Difficultés d'alimentation et difficultés dentaires

R12
R12 : Chez toute personne SCdL présentant des difficultés d'alimentation prolongées et marquées, l'évaluation multidisciplinaire (par des professionnels de la santé de plusieurs disciplines) doit envisager la pose (temporaire) d'une gastrostomie (ouverture chirurgicale à travers l'abdomen jusqu'à l'estomac) en complément de l'alimentation orale.
R13
R13 : Chez les personnes atteintes de SCdL qui présentent des infections respiratoires récurrentes, il faut écarter la possibilité d'un reflux et/ou d'une aspiration (respiration de corps étrangers dans les voies respiratoires).
R14
R14 : Le palais doit être examiné de près lors du diagnostic. En cas de symptômes d'une fente palatine (sous-muqueuse), il est indiqué de consulter un spécialiste.
R15
R15 : L'évaluation et le nettoyage dentaire doivent avoir lieu régulièrement ; un examen dentaire plus approfondi ou un traitement sous anesthésie peuvent être nécessaires.

Recommandation(s)

Reflux

R32
Consider always gastro-oesophageal reflux disease (GORD) in any individual with CdLS owing to its frequency and wide variability in presentation, which includes challenging behaviour.
R33
R33 : La modification de l'alimentation et les inhibiteurs de la pompe à protons (IPP) sont les traitements de première intention du RGPD. Les médicaments anti-reflux doivent être utilisés à leur dose maximale.
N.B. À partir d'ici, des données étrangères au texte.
Lemma load_rows_ok reader : Forall row_ok reader -> Forall row_ok (load_rows reader).
Proof.
  intros H. unfold load_rows. apply Forall_fmap. eapply Forall_impl; [apply H|].
  intros row Hrow. unfold compose, parseRow. revert row Hrow.
  induction NUMERIC_FIELDS as [|field fields IH]; intros row Hrow; simpl; [done|].
  apply IH. destruct (row !! field) as [c|] eqn:E; [|done].
  apply map_Forall_insert_2; [|done]. by apply to_float_ok, (Hrow field).
Qed.

Lemma values_ok rows field : Forall row_ok rows -> Forall is_float (values rows field).
Proof.
  unfold values. induction 1 as [|row rows Hrow _ IH]; simpl; [done|].
  destruct (row !! field) as [c|] eqn:E; simpl; [|done]. destruct c as [| |f]; simpl; [done|done|].
  constructor; [|done]. apply (Hrow field _ E).
Qed.

Lemma length_values rows field : (length (values rows field) <= length rows)%nat.
Proof.
  unfold values. induction rows as [|row rows IH]; [done|]. simpl.
  destruct (floatCell (row !! field)); simpl; [apply le_n_S, IH|apply le_S, IH].
Qed.

Lemma successful_rounds_ok rows : Forall row_ok rows -> Forall row_ok (successful_rounds rows).
Proof.
  rewrite !Forall_forall. intros H row Hr. apply H. by apply list_elem_of_filter in Hr as [_ ?].
Qed.

Lemma length_successful_rounds rows : (length (successful_rounds rows) <= length rows)%nat.
Proof. apply length_filter. Qed.

Section Total.
Context (rows : list Row).
Hypothesis (Hok : Forall row_ok rows) (Hlen : Z.of_nat (length rows) < 2 ^ 53).
(* ===== verification/PyConsole.v ===== *)
(** * Standard output of the scripts

    A script that prints runs in a world extended with the lines printed so far
    ([Term W]); the operations of the underlying world leave them alone.  Also
    here: [str] and [repr] of a decoded JSON value, as an f-string shows it.
    Characters beyond ASCII are taken to be printable. *)

From Stdlib Require Import Ascii.
From S2P Require Import Prelude PyStr PyFloat PyRepr PyWorld.
#[local] Open Scope Z_scope.

(** ** The terminal *)

Definition Term (W : Type) : Type := W * list string.

Definition beside {W A} (f : W -> W * A) (w : Term W) : Term W * A := let '(w', a) := f w.1 in ((w', w.2), a).

Lemma beside_fst {W A} (f : W -> W * A) w :
  (beside f w).1.1 = (f w.1).1 /\ (beside f w).1.2 = w.2 /\ (beside f w).2 = (f w.1).2.
Proof. unfold beside. by destruct (f w.1). Qed.

#[export] Instance termWorld {W} `{World W} : World (Term W) := {|
  request := fun m u t b => beside (request m u t b);
  perf_counter := beside perf_counter;
  time_time := beside time_time;
  sleep := fun t w => (sleep t w.1, w.2);
  uuid4_hex := beside uuid4_hex;
  random_letters := fun n => beside (random_letters n);
  subprocess_run := fun argv => beside (subprocess_run argv) |}.

(** What the underlying world promises still holds. *)
Ltac beside :=
  match goal with |- context [beside ?f ?w] => destruct (beside_fst f w) as (Hi & _ & Ha); rewrite ?Hi, ?Ha end.

#[export] Instance termClock {W} `{Clock W} : Clock (Term W).
Proof.
  refine {| now := fun w : Term W => now w.1 |}; intros; cbn; try beside.
  - apply request_now.
  - apply perf_counter_now.
  - apply time_now.
  - by apply sleep_now.
  - apply random_now.
  - apply subprocess_now.
Defined.

#[export] Instance termWallClock {W} `{WallClock W} : WallClock (Term W).
Proof. refine {| epoch := epoch; skew := skew |}; [exact skew_nonneg|]. intros w. cbn. beside. apply time_skew. Defined.

#[export] Instance termRecorded {W} `{Recorded W} : Recorded (Term W).
Proof.
  refine {| record := fun w : Term W => record w.1 |}; intros; cbn; try beside.
  - apply request_record.
  - apply perf_record.
  - apply time_record.
  - apply sleep_record.
  - apply uuid_record.
  - apply letters_record.
  - apply process_record.
Defined.

(** [print(line)] *)
Definition println {W} (line : string) : M (Term W) unit := fun w => ((w.1, w.2 ++ [line]), Ret tt).

Fixpoint printLines {W} (lines : list string) : M (Term W) unit :=
  match lines with [] => ret tt | l :: rest => bind (println l) (fun _ => printLines rest) end.

Lemma wp_println {W} R N line (P : unit -> Term W -> Prop) w : P tt (w.1, w.2 ++ [line]) -> wpx R N (println line) P w.
Proof. done. Qed.

Lemma wp_printLines {W} R N lines (P : unit -> Term W -> Prop) w : P tt (w.1, w.2 ++ lines) -> wpx R N (printLines lines) P w.
Proof.
  revert w. induction lines as [|l lines IH]; intros [w out] HP; cbn [printLines].
  - apply wp_ret. cbn in HP. by rewrite app_nil_r in HP.
  - apply wp_bind, wp_println, IH. cbn in *. by rewrite <- app_assoc.
Qed.

(** ** Programs that print nothing *)

(** Whatever the program does, the lines printed so far stay the same. *)
Definition silent {W A} (m : M (Term W) A) : Prop := forall w, (m w).1.2 = w.2.

Section Silent.
Context {W : Type} `{World W}.

Lemma silent_ret {A} (a : A) : silent (W := W) (ret a).
Proof. done. Qed.
Lemma silent_liftR {A} (r : result PyErr A) : silent (W := W) (liftR r).
Proof. by destruct r. Qed.
Lemma silent_bind {A B} (m : M (Term W) A) (k : A -> M (Term W) B) :
  silent m -> (forall a, silent (k a)) -> silent (bind m k).
Proof.
  intros Hm Hk w. unfold bind. specialize (Hm w). destruct (m w) as [w1 [a|e|]]; cbn in *; [|done..].
  by rewrite Hk.
Qed.
Lemma silent_forM {A S} (body : S -> A -> M (Term W) S) acc l :
  (forall s x, silent (body s x)) -> silent (forM body acc l).
Proof. intros Hb. revert acc. induction l as [|x l IH]; intros acc; cbn [forM]; [apply silent_ret|by apply silent_bind]. Qed.
Lemma silent_readPerf : silent (W := W) readPerf.
Proof. intros [w out]. unfold readPerf. cbn. unfold beside. by destruct (perf_counter _). Qed.
Lemma silent_readTime : silent (W := W) readTime.
Proof. intros [w out]. unfold readTime. cbn. unfold beside. by destruct (time_time _). Qed.
Lemma silent_doSleep t : silent (W := W) (doSleep t).
Proof. intros w. unfold doSleep. by destruct (sleepError t). Qed.
Lemma silent_doRequest m u t b : silent (W := W) (doRequest m u t b).
Proof. intros [w out]. unfold doRequest. cbn. unfold beside. by destruct (request m u t b _). Qed.
Lemma silent_randomLetters n : silent (W := W) (randomLetters n).
Proof. intros [w out]. unfold randomLetters. cbn. unfold beside. by destruct (random_letters n _). Qed.
Lemma silent_runProcess argv : silent (W := W) (runProcess argv).
Proof. intros [w out]. unfold runProcess. cbn. unfold beside. by destruct (subprocess_run argv _) as [? []]. Qed.
End Silent.

Create HintDb silent.
#[export] Hint Resolve silent_ret silent_liftR silent_readPerf silent_readTime silent_doSleep silent_doRequest silent_randomLetters
  silent_runProcess : silent.
#[export] Hint Extern 2 (silent (bind _ _)) => apply silent_bind; [|intros ?] : silent.
#[export] Hint Extern 2 (silent (forM _ _ _)) => apply silent_forM; intros ? ? : silent.

(** A silent step of a printing program keeps the output. *)
Lemma wp_silent {W A} R N (m : M (Term W) A) (P : A -> Term W -> Prop) w :
  silent m -> wpx R N m (fun a w' => w'.2 = w.2 -> P a w') w -> wpx R N m P w.
Proof. intros Hs. specialize (Hs w). unfold wpx. destruct (m w) as [w' [a|e|]]; cbn in *; auto. Qed.

(** A program only ever adds lines. *)
Definition grows {W A} (m : M (Term W) A) : Prop := forall w, w.2 `prefix_of` (m w).1.2.

Lemma silent_grows {W A} (m : M (Term W) A) : silent m -> grows m.
Proof. intros Hm w. by rewrite Hm. Qed.
Lemma grows_bind {W A B} (m : M (Term W) A) (k : A -> M (Term W) B) :
  grows m -> (forall a, grows (k a)) -> grows (bind m k).
Proof.
  intros Hm Hk w. unfold bind. specialize (Hm w). destruct (m w) as [w1 [a|e|]]; cbn in *; [|done..].
  by etrans; [|apply Hk].
Qed.
Lemma grows_println {W} line : grows (println (W := W) line).
Proof. intros w. by eexists. Qed.

#[export] Hint Extern 5 (grows (bind _ _)) => apply grows_bind; [|intros ?] : silent.
#[export] Hint Resolve grows_println : silent.
#[export] Hint Extern 6 (grows _) => apply silent_grows : silent.

Lemma wp_grows {W A} R N (m : M (Term W) A) (P : A -> Term W -> Prop) w :
  grows m -> wpx R N m (fun a w' => w.2 `prefix_of` w'.2 -> P a w') w -> wpx R N m P w.
Proof. intros Hs. specialize (Hs w). unfold wpx. destruct (m w) as [w' [a|e|]]; cbn in *; auto. Qed.

(** ** [str] and [repr] *)

Definition hexDigit (n : Z) : ascii := ascii_of_nat (Z.to_nat (if n <? 10 then 48 + n else 87 + n)).

(** A character inside the quotes [q]. *)
Definition escChar (q c : ascii) : text :=
  let n := byteZ c in
  if Ascii.eqb c q || Ascii.eqb c "\"%char then ["\"%char; c]
  else if n =? 9 then ["\"; "t"]%char
  else if n =? 10 then ["\"; "n"]%char
  else if n =? 13 then ["\"; "r"]%char
  else if (n <? 32) || (n =? 127) then ["\"; "x"]%char ++ [hexDigit (n / 16); hexDigit (n mod 16)]
  else [c].

Definition quote1 : ascii := ascii_of_nat 39.
Definition quote2 : ascii := ascii_of_nat 34.

(** [repr(s)]: double quotes only when the text has single ones and no double
    ones. *)
Definition repr_str (s : string) : string :=
  let t := chars s in
  let q := if existsb (Ascii.eqb quote1) t && negb (existsb (Ascii.eqb quote2) t) then quote2 else quote1 in
  str ([q] ++ (t ≫= escChar q) ++ [q]).

(** [repr(l)] of a list, from the [repr]s of its elements. *)
Definition repr_list (l : list string) : string := "[" +:+ join ", " l +:+ "]".

Fixpoint repr_json (j : Json) : string :=
  match j with
  | JNull => "None"
  | JBool b => if b then "True" else "False"
  | JInt z => pretty z
  | JFloat f => repr_float f
  | JStr s => repr_str s
  | JList l => repr_list (map repr_json l)
  | JObj fields => "{" +:+ join ", " (map (fun '(k, v) => repr_str k +:+ ": " +:+ repr_json v) fields) +:+ "}"
  end.

(** [str(j)], as in an f-string. *)
Definition str_json (j : Json) : string := match j with JStr s => s | _ => repr_json j end.

(** [d.get(k)] as an f-string shows it. *)
Definition str_opt (o : option Json) : string := match o with Some j => str_json j | None => "None" end.

Example repr_json_ex :
  repr_str "it's" = str (chars "" ++ [quote2] ++ chars "it's" ++ [quote2]) /\
  str_json (JObj [("a", JList [JInt 1; JStr "x"; JBool true; JNull])]) = "{'a': [1, 'x', True, None]}" /\
  str_json (JStr "Leader") = "Leader" /\
  repr_str (str [ascii_of_nat 1; ascii_of_nat 10; "a"; "\"]%char) = "'\x01\na\\'".
Proof. by vm_compute. Qed.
Les interventions chirurgicales pour les troubles gastro-intestinaux doivent être limitées aux personnes atteintes de SCdL chez qui les traitements nutritionnels et médicaux ont échoué ou chez qui la sécurité des voies respiratoires est menacée.
R34
R34 : Si les symptômes de troubles gastro-intestinaux persistent, l'endoscopie doit être fortement envisagée pendant que la personne atteinte de SCdL est encore sous soins pédiatriques.
R35
R35 : La surveillance de l'œsophage de Barrett doit être discutée et décidée avec la famille, en équilibrant le gain potentiel de santé et le fardeau pour la personne atteinte de SCdL.